Shannon Schuyler, managing director for PricewaterhouseCoopers in McLean, agrees that today's young CPAs are more interested in — and more vocal about — achieving a better balance between their work and private life. Just a few years ago the company was experiencing a 25 percent turnover rate among recently hired college graduates. Now it is working hard to accommodate the needs of these employees, says Schuyler.

For starters, the company is being much more realistic with job candidates about the reality of working for a major accounting firm. "You are going to work overtime, and there are going to be busy seasons, and there is a lot that we demand from you in terms of your performance," says Schuyler. "But there will also be perks — lots of them."

These include three weeks of vacation immediately and four weeks after a year on the job. Employees also have "flex Fridays": Workers who are not facing deadline can take the day off without sacrificing a vacation or personal day. The company also offers early office closings on holiday weekends and full office shutdowns during the Christmas season.

Schuyler notes that Pricewaterhouse­Coopers is providing financial incentives as well, such as more "thank-you" payments for jobs well done, discount programs on travel, jewelry, technology and other products, and "Without Warning" awards of gift baskets and gift certificates for employees working on a particularly tough project. Since these new initiatives have come into play, PricewaterhouseCoopers has lowered its turnover rate to 15 percent, Schuyler says.

Martin says that all work and no play can definitely have a detrimental effect on the morale of young CPAs. He knows a large number of young accountants who burned out quickly and left public accounting altogether.

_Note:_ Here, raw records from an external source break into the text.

(* ===== verification/SqlAst.v ===== *)
(** The syntax of the SQL dialect (sql_ast.go).  A struct with a kind field is
    the inductive type of its kinds, each with the fields that kind uses. *)

From S2P Require Import Prelude Row Catalog.

Inductive expr :=
  | exprNull
  | exprInt (i : Z)
  | exprText (s : bytes)
  | exprBlob (blob : bytes)
  | exprParam (param : nat).

#[export] Instance expr_eq_dec : EqDecision expr.
Proof. solve_decision. Defined.

Inductive selectItem :=
  | selectStar
  | selectColumn (column : bytes)
  | selectExtract (column path : bytes).

Inductive pred :=
  | predColumn (column : bytes) (value : expr)
  | predExtract (column path : bytes) (value : expr).

Definition pred_value (w : pred) : expr :=
  match w with predColumn _ e | predExtract _ _ e => e end.

Definition pred_column (w : pred) : bytes :=
  match w with predColumn c _ | predExtract c _ _ => c end.

Record assign := mkAssign { as_column : bytes; as_value : expr }.

Inductive stmt :=
  | createTableStmt (name : bytes) (columns : list ColumnDef)
  | dropTableStmt (name : bytes)
  | insertStmt (table : bytes) (columns : list bytes) (values : list expr)
  | selectStmt (table : bytes) (columns : list selectItem) (where_ : list pred)
  | updateStmt (table : bytes) (sets : list assign) (where_ : list pred)
  | deleteStmt (table : bytes) (where_ : list pred)
  | createIndexStmt (index table column path : bytes)
  | dropIndexStmt (index : bytes).

(** The expressions of a statement, in the order of its text. *)
Definition stmt_exprs (st : stmt) : list expr :=
  match st with
  | insertStmt _ _ values => values
  | selectStmt _ _ ws => pred_value <$> ws
  | updateStmt _ sets ws => (as_value <$> sets) ++ (pred_value <$> ws)
  | deleteStmt _ ws => pred_value <$> ws
  | _ => []
  end.

Definition item_columns (it : selectItem) : list bytes :=
  match it with selectStar => [] | selectColumn c | selectExtract c _ => [c] end.

(** The names a statement uses: tables, indexes and columns. *)
Definition stmt_names (st : stmt) : list bytes :=
  match st with
  | createTableStmt name cols => name :: (col_Name <$> cols)
  | dropTableStmt name => [name]
  | insertStmt t cols _ => t :: cols
  | selectStmt t items ws => t :: (items ≫= item_columns) ++ (pred_column <$> ws)
  | updateStmt t sets ws => t :: (as_column <$> sets) ++ (pred_column <$> ws)
  | deleteStmt t ws => t :: (pred_column <$> ws)
  | createIndexStmt i t c _ => [i; t; c]
  | dropIndexStmt i => [i]
  end.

That old sentiment of expecting young CPAs to get ahead by doing their time in the trenches is quickly dying, says Roof. "Thanks to this new generation of CPAs and the increased demand for them, senior partners are recognizing that they've got to change. And they're realizing that being more flexible and increasing their personal contact with staff is not only good for their employees but for their firm as well."